954,561 Members — Technology Publication meets Social Media

1 2 >

Have something to say? Contribute New Article Reply to this Article

0

Dynamically creating $_SESSION variables

Hi there

I'm having a bit of a problem. As the title suggests, I'm creating $_SESSION's such as

$_SESSION[''.$row[0].'']

dynamically which is working perfectly, but the problem is I don't know how to call that same variable on a template page that I click through to.

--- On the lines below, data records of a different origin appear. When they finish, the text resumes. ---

(* ===== verification/Reassembly.v ===== *)
(** * A packet that is sent in fragments arrives

    The datagrams that make up a packet, and what the receiver does with them: whatever their order, repeated or mixed with other traffic, the packet is decoded when
    the last missing one has come, and it is the packet that was sent. *)

From S2P Require Import Prelude Buffer Address Identity Packet Switch SwitchInv.
Import Packet.

(** ** The datagrams of a packet *)

(** How many datagrams of at most [m] bytes [n] bytes take. *)
Definition datagram_count (m n : Z) : Z := 1 + (n - m + (m - 16) - 1) / (m - 16).
Definition piece_start (m : Z) (k : nat) : Z := m + (Z.of_nat k - 1) * (m - 16).
Definition piece_len (m n : Z) (k : nat) : Z := Z.min (m - 16) (n - piece_start m k).
(** Number 0 is the head, the others are fragments. *)
Definition datagram (m : Z) (d : list Z) (k : nat) : list Z :=
  match k with
  | O => take (Z.to_nat m) d
  | S _ => fragment_bytes d (piece_start m k) (piece_len m (zlen d) k) (Z.of_nat k) (datagram_count m (zlen d))
  end.
(** What number [k] contributes to the packet. *)
Definition piece (m : Z) (d : list Z) (k : nat) : list Z := take (Z.to_nat (piece_len m (zlen d) k)) (drop (Z.to_nat (piece_start m k)) d).

Section pieces.
Context (m : Z) (d : list Z) (Hm : 28 <= m) (Hd : m < zlen d).
Let N := datagram_count m (zlen d).

Lemma count_min : 2 <= N.
Proof. unfold N, datagram_count. assert (1 <= (zlen d - m + (m - 16) - 1) / (m - 16)); [apply Z.div_le_lower_bound; lia|lia]. Qed.

(** Every piece but the last is full, the last is not empty. *)
Lemma piece_bounds k : (1 <= k)%nat -> Z.of_nat k < N -> 0 < piece_len m (zlen d) k <= m - 16 /\ piece_start m k + piece_len m (zlen d) k <= zlen d /\ 28 <= piece_start m k.
Proof.
  intros Hk HkN. unfold N, datagram_count, piece_len, piece_start in *. set (r := m - 16) in *. assert (0 < r) by lia. set (x := zlen d - m) in *.
  pose proof (Z.div_mod (x + r - 1) r ltac:(lia)) as E. pose proof (Z.mod_pos_bound (x + r - 1) r ltac:(lia)) as Hmod. set (q := (x + r - 1) / r) in *. assert (Z.of_nat k <= q) by lia.
  assert ((Z.of_nat k - 1) * r < x) by nia. assert (0 <= (Z.of_nat k - 1) * r) by nia. lia.
Qed.
Lemma piece_next k : (1 <= k)%nat -> Z.of_nat k + 1 < N -> piece_start m (S k) = piece_start m k + piece_len m (zlen d) k.
Proof.
  intros Hk HkN. destruct (piece_bounds (S k)) as (H1 & _); [lia|lia|]. unfold piece_len, piece_start in *. lia.
Qed.
Lemma piece_last k : (1 <= k)%nat -> Z.of_nat k + 1 = N -> piece_start m k + piece_len m (zlen d) k = zlen d.
Proof.
  intros Hk HkN. unfold N, datagram_count, piece_len, piece_start in *. set (r := m - 16) in *. set (x := zlen d - m) in *.
  pose proof (Z.div_mod (x + r - 1) r ltac:(lia)) as E. pose proof (Z.mod_pos_bound (x + r - 1) r ltac:(lia)) as Hmod. nia.
Qed.

(** The head and the pieces before number [k], followed by the ones from [k] on. *)
Lemma take_piece k : (1 <= k)%nat -> Z.of_nat k < N -> take (Z.to_nat (piece_start m k)) d ++ piece m d k = take (Z.to_nat (piece_start m k + piece_len m (zlen d) k)) d.
Proof.
  intros Hk HkN. destruct (piece_bounds k Hk HkN) as (? & ? & ?). unfold piece. rewrite Z2Nat.inj_add by lia. by rewrite take_take_drop.
Qed.

Lemma length_datagram k : Z.of_nat k < N -> 16 < zlen (datagram m d k) <= m /\ take 8 (datagram m d k) = take 8 d.
Proof.
  intros HkN. destruct k as [|k].
  - cbn [datagram]. rewrite zlen_take by lia. split; [lia|]. rewrite take_take. f_equal. lia.
  - destruct (piece_bounds (S k)) as (? & ? & ?); [lia|done|]. cbn [datagram]. unfold fragment_bytes. rewrite !zlen_app. change (zlen [255]) with 1. change (zlen [0]) with 1.
    match goal with |- context [zlen [?x]] => change (zlen [x]) with 1 end. rewrite zlen_take by (rewrite zlen_drop by lia; lia).
    assert (zlen (take 13 d) = 13) as -> by (unfold zlen in *; rewrite length_take; lia). split; [lia|].
    rewrite take_app_le by (rewrite length_take; unfold zlen in *; lia). rewrite take_take. f_equal.
Qed.
Lemma datagram_bytes k : bytes_ok d -> bytes_ok (datagram m d k).
Proof.
  intros Hb. destruct k; cbn [datagram]; [by apply list.Forall_take|]. unfold fragment_bytes. rewrite !bytes_ok_app. split_and!; [by apply list.Forall_take|by_compute|apply list.Forall_singleton, nibbles_byte|by_compute|by apply list.Forall_take, list.Forall_drop].
Qed.
End pieces.

(** ** Sets of numbers as bits *)

Definition with_bit (h : Z) (k : nat) : Z := Z.lor h (Z.shiftl 1 (Z.of_nat k)).
Lemma one_bit k : Z.shiftl 1 (Z.of_nat k) = 2 ^ Z.of_nat k.
Proof. rewrite Z.shiftl_mul_pow2 by lia. lia. Qed.
Lemma bit_clear h k : (Z.land h (Z.shiftl 1 (Z.of_nat k)) =? 0) = negb (Z.testbit h (Z.of_nat k)).
Proof.
  rewrite one_bit. destruct (Z.testbit h (Z.of_nat k)) eqn:E; cbn [negb].
  - apply Z.eqb_neq. intros E0. apply (f_equal (fun x => Z.testbit x (Z.of_nat k))) in E0. rewrite Z.land_spec, E, Z.pow2_bits_true, Z.bits_0 in E0 by lia. done.
  - apply Z.eqb_eq, Z.bits_inj'. intros i Hi. rewrite Z.land_spec, Z.bits_0, Z.pow2_bits_eqb by lia. destruct (Z.eqb_spec (Z.of_nat k) i) as [<-|]; [by rewrite E|by rewrite andb_false_r].
Qed.
Lemma with_bit_spec h k i : Z.testbit (with_bit h k) (Z.of_nat i) = Z.testbit h (Z.of_nat i) || (k =? i)%nat.
Proof. unfold with_bit. rewrite Z.lor_spec, one_bit, Z.pow2_bits_eqb by lia. f_equal. destruct (Z.eqb_spec (Z.of_nat k) (Z.of_nat i)), (Nat.eqb_spec k i); lia || done. Qed.
Lemma with_bit_same h k : Z.testbit h (Z.of_nat k) = true -> with_bit h k = h.
Proof.
  intros E. unfold with_bit. rewrite one_bit. apply Z.bits_inj'. intros i Hi. rewrite Z.lor_spec, Z.pow2_bits_eqb by lia. destruct (Z.eqb_spec (Z.of_nat k) i) as [<-|]; [by rewrite E|by rewrite orb_false_r].
Qed.
Lemma with_bit_head h k : (1 <= k)%nat -> Z.testbit (with_bit h k) 0 = Z.testbit h 0.
Proof. intros Hk. pose proof (with_bit_spec h k 0) as E. change (Z.of_nat 0) with 0 in E. rewrite E. destruct k; [lia|]. by rewrite orb_false_r. Qed.

(** ** Steps on a known entry *)

Section known.
Context {W : Type}.
Definition on_entry (s0 : Switch) (p : Z) (w : W) (i : nat) (e : RXQueueEntry) : State W := mkState (set_rx s0 (<[i := e]> (_rxQueue s0)) p) w.

Lemma on_entry_intro (s : State W) i e : _rxQueue (sw s) !! i = Some e -> s = on_entry (sw s) (_rxQueuePtr (sw s)) (world s) i e.
Proof. intros E. unfold on_entry. rewrite list_insert_id by done. by destruct s as [[] ?]. Qed.
Lemma entry_at s0 p (w : W) i e : (i < length (_rxQueue s0))%nat -> entry i (on_entry s0 p w i e) = Done (on_entry s0 p w i e) e.
Proof. intros Hi. unfold entry, on_entry. cbn [sw _rxQueue set_rx]. by rewrite list_lookup_insert_eq. Qed.
Lemma update_at s0 p (w : W) i e f : (i < length (_rxQueue s0))%nat -> update i f (on_entry s0 p w i e) = Done (on_entry s0 p w i (f e)) ().
Proof.
  intros Hi. unfold update, modify, on_entry. cbn [sw world]. do 2 f_equal. unfold set_rx. cbn [_rxQueue _rxQueuePtr _txQueue _lastSentWhoisRequest _lastUniteAttempt _lastCheckedQueues]. f_equal.
  apply list_eq. intros j. destruct (decide (j = i)) as [->|]; [rewrite list_lookup_alter_eq, !list_lookup_insert_eq by done; done|]. by rewrite list_lookup_alter_ne, !list_lookup_insert_ne by done.
Qed.
Lemma lock_at s0 p (w : W) i e m s' : (i < length (_rxQueue s0))%nat -> locked e = false ->
  m (on_entry s0 p w i (set_locked e true)) = s' -> with_lock i m (on_entry s0 p w i e) = unlocking i (fun _ => s') (on_entry s0 p w i e).
Proof. intros Hi Hl <-. unfold with_lock, mbind, step_bind. rewrite entry_at, Hl by done. rewrite update_at by done. done. Qed.
Lemma unlock_at s0 p (w : W) i e s : (i < length (_rxQueue s0))%nat -> unlocking i (fun _ => Done (on_entry s0 p w i e) ()) s = Done (on_entry s0 p w i (set_locked e false)) ().
Proof. intros Hi. unfold unlocking. by rewrite update_at. Qed.
Lemma set_locked_back e : locked e = false -> set_locked (set_locked e true) false = e.
Proof. destruct e; cbn. by intros ->. Qed.
End known.

(** ** What the receiver makes of them *)

(** A packet for this node that is sent in at most seven datagrams of at most [m] bytes. *)
Record fits (self m : Z) (d : list Z) : Prop := {
  fi_bytes : bytes_ok d;
  fi_mtu : 28 <= m;
  fi_len : m < zlen d <= ZT_PROTO_MAX_PACKET_LENGTH;
  fi_count : datagram_count m (zlen d) <= ZT_MAX_PACKET_FRAGMENTS;
  fi_dest : addr_at d 8 = Ok self;
  fi_source : exists src, addr_at d 13 = Ok src /\ src <> self;
  fi_first : byte_at d 13 <> Ok ZT_PACKET_FRAGMENT_INDICATOR;
  fi_flag : exists fl, byte_at d ZT_PACKET_IDX_FLAGS = Ok fl /\ Z.land fl ZT_PROTO_FLAG_FRAGMENTED <> 0;
}.

Section own.
Context {W : Type} `{Surroundings W} `{!Decoder W}.
Context (self m : Z) (d mem : list Z) (Hmem : packet_ok (mkBuffer mem 0)).
Let N := datagram_count m (zlen d).
Let pid := be_int (take 8 d).

Definition arrived (now path : Z) (s : State W) : State W := mkState (sw s) (path_received (world s) path now).
Definition caught (r : result (State W) ()) : result (State W) () := match r with Threw s _ => Done s () | r => r end.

At the moment I have the following:

$query = "SELECT eid, title, content, image, image2 FROM diary WHERE eid = '".$_SESSION[''.$row[0].'']."'";

Clearly this isn't working because the session variable could be any of the id's pulled from the database on the previous page and therefore the template page shows no content. I need some way of tying the variable from the previous page to the variable on the template page without using symantic URL encoding.

Posting Whiz

353 posts since Oct 2007

Reputation Points: 31

Solved Threads: 2

0

Why dont you assign the value to a variable and then use that variable ?
Eg.

<?php  //page1.php
session_start();
$_SESSION['eid']="1234";
// rest of your code... 
?>
<?php //page2.php
session_start();
$eid=$_SESSION['eid'];
$query = "SELECT eid, title, content, image, image2 FROM diary WHERE eid ='$eid'";
// rest of your code
?>

Purple hazed!

Moderator

4,465 posts since Nov 2007

Reputation Points: 524

Solved Threads: 356

0

Why dont you assign the value to a variable and then use that variable ? Eg.

<?php  //page1.php
session_start();
$_SESSION['eid']="1234";
// rest of your code... 
?>
<?php //page2.php
session_start();
$eid=$_SESSION['eid'];
$query = "SELECT eid, title, content, image, image2 FROM diary WHERE eid ='$eid'";
// rest of your code
?>

Beacuse my code goes like this:

<?php  //page1.php
session_start();
// some code
//create query
$query = "SELECT eid, title, SUBSTRING(content, 1, 200), thumb_image FROM diary ORDER BY eid DESC";
// some more code
while($row = mysql_fetch_row($result))
	{
	if (!$_SESSION[$row[0]]) {
		$_SESSION[$row[0]] = $row[0];
	} 				
	//echo output here
	}
// rest of your code... 
?>

This is intended so that if I click on the link to the template page only the info relating to a particular eid will be displayed

Posting Whiz

353 posts since Oct 2007

Reputation Points: 31

Solved Threads: 2

0

How are you differentiating between different links ? Say you have 4 links ? Arent you passing some id for different links ?

Purple hazed!

Moderator

4,465 posts since Nov 2007

Reputation Points: 524

Solved Threads: 356

0

How are you differentiating between different links ? Say you have 4 links ? Arent you passing some id for different links ?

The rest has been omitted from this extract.